* _TASK TO CARRY OUT_: Where the line containing "assert (Hpos : (0" appears, end your copy; everything from the first line of the records below up to and including it must be reproduced exactly.

* _ENTRIES SUPPLIED_:
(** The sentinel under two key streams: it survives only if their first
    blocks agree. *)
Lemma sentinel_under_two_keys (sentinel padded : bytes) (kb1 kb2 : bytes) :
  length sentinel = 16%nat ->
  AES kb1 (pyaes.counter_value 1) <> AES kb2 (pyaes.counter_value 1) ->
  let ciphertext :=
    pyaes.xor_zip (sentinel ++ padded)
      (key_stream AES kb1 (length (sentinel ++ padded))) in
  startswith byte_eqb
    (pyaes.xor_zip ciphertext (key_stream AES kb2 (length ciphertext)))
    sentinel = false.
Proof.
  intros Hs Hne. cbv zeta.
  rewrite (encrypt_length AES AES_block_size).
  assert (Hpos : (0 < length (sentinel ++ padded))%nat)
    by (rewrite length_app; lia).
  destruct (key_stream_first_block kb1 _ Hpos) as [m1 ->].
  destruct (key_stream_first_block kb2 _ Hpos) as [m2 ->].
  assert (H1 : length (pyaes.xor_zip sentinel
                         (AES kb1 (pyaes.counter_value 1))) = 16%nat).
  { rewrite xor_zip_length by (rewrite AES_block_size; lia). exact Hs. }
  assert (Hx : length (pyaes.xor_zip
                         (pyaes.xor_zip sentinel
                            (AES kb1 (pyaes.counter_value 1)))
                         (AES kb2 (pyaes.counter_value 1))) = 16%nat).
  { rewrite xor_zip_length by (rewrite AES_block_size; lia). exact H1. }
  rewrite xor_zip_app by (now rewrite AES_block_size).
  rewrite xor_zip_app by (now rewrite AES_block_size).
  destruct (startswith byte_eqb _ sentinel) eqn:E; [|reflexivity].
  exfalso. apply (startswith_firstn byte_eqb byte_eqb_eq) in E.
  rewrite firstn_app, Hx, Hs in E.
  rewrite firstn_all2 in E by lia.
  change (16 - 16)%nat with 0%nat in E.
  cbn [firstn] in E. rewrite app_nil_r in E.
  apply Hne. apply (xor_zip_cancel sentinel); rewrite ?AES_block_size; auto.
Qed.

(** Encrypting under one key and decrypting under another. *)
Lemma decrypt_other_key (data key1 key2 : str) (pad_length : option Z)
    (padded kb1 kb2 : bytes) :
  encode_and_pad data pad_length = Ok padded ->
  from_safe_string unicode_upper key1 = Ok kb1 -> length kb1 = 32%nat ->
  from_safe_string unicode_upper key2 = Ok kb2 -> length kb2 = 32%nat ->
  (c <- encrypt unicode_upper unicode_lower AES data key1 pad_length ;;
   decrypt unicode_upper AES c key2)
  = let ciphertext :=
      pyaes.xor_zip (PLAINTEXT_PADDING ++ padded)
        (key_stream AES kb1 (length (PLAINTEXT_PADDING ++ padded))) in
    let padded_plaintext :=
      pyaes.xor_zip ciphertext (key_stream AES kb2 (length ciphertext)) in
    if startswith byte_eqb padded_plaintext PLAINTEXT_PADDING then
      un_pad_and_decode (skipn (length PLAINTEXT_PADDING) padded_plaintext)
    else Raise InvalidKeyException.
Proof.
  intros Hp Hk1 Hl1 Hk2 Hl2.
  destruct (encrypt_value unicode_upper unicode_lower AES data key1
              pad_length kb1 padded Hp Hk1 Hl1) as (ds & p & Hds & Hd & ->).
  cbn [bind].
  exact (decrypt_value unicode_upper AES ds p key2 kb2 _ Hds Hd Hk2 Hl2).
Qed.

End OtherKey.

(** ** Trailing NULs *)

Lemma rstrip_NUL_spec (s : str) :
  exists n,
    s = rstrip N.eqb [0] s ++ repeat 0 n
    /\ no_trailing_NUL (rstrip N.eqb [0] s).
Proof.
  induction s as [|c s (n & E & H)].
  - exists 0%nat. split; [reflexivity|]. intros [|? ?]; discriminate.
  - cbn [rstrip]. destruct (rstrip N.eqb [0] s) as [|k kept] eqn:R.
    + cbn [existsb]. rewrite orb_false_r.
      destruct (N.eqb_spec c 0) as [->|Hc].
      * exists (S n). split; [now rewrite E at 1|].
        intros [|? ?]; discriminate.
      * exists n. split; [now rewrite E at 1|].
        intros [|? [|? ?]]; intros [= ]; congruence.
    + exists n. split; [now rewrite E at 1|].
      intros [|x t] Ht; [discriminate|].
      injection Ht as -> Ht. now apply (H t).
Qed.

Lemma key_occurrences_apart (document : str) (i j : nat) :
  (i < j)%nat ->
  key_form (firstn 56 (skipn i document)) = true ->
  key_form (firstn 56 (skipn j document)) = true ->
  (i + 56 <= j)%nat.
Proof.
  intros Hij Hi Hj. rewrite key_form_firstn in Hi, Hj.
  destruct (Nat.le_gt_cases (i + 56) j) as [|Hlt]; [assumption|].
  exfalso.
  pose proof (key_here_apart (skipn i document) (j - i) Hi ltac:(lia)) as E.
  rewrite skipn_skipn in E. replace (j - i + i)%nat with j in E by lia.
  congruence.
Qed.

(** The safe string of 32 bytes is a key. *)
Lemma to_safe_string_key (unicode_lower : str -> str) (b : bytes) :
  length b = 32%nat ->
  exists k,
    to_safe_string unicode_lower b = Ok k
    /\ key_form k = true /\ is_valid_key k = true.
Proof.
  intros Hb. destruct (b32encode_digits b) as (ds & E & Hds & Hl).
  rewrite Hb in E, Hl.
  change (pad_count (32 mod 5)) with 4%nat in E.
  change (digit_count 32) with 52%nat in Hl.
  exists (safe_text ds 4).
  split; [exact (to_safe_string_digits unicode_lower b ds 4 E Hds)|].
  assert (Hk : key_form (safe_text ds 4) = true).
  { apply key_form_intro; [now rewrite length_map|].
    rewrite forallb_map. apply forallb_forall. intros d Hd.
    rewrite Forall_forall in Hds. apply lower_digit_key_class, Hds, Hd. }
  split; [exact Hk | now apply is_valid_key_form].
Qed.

* _RESULT_:
(** The sentinel under two key streams: it survives only if their first
    blocks agree. *)
Lemma sentinel_under_two_keys (sentinel padded : bytes) (kb1 kb2 : bytes) :
  length sentinel = 16%nat ->
  AES kb1 (pyaes.counter_value 1) <> AES kb2 (pyaes.counter_value 1) ->
  let ciphertext :=
    pyaes.xor_zip (sentinel ++ padded)
      (key_stream AES kb1 (length (sentinel ++ padded))) in
  startswith byte_eqb
    (pyaes.xor_zip ciphertext (key_stream AES kb2 (length ciphertext)))
    sentinel = false.
Proof.
  intros Hs Hne. cbv zeta.
  rewrite (encrypt_length AES AES_block_size).
  assert (Hpos : (0 < length (sentinel ++ padded))%nat)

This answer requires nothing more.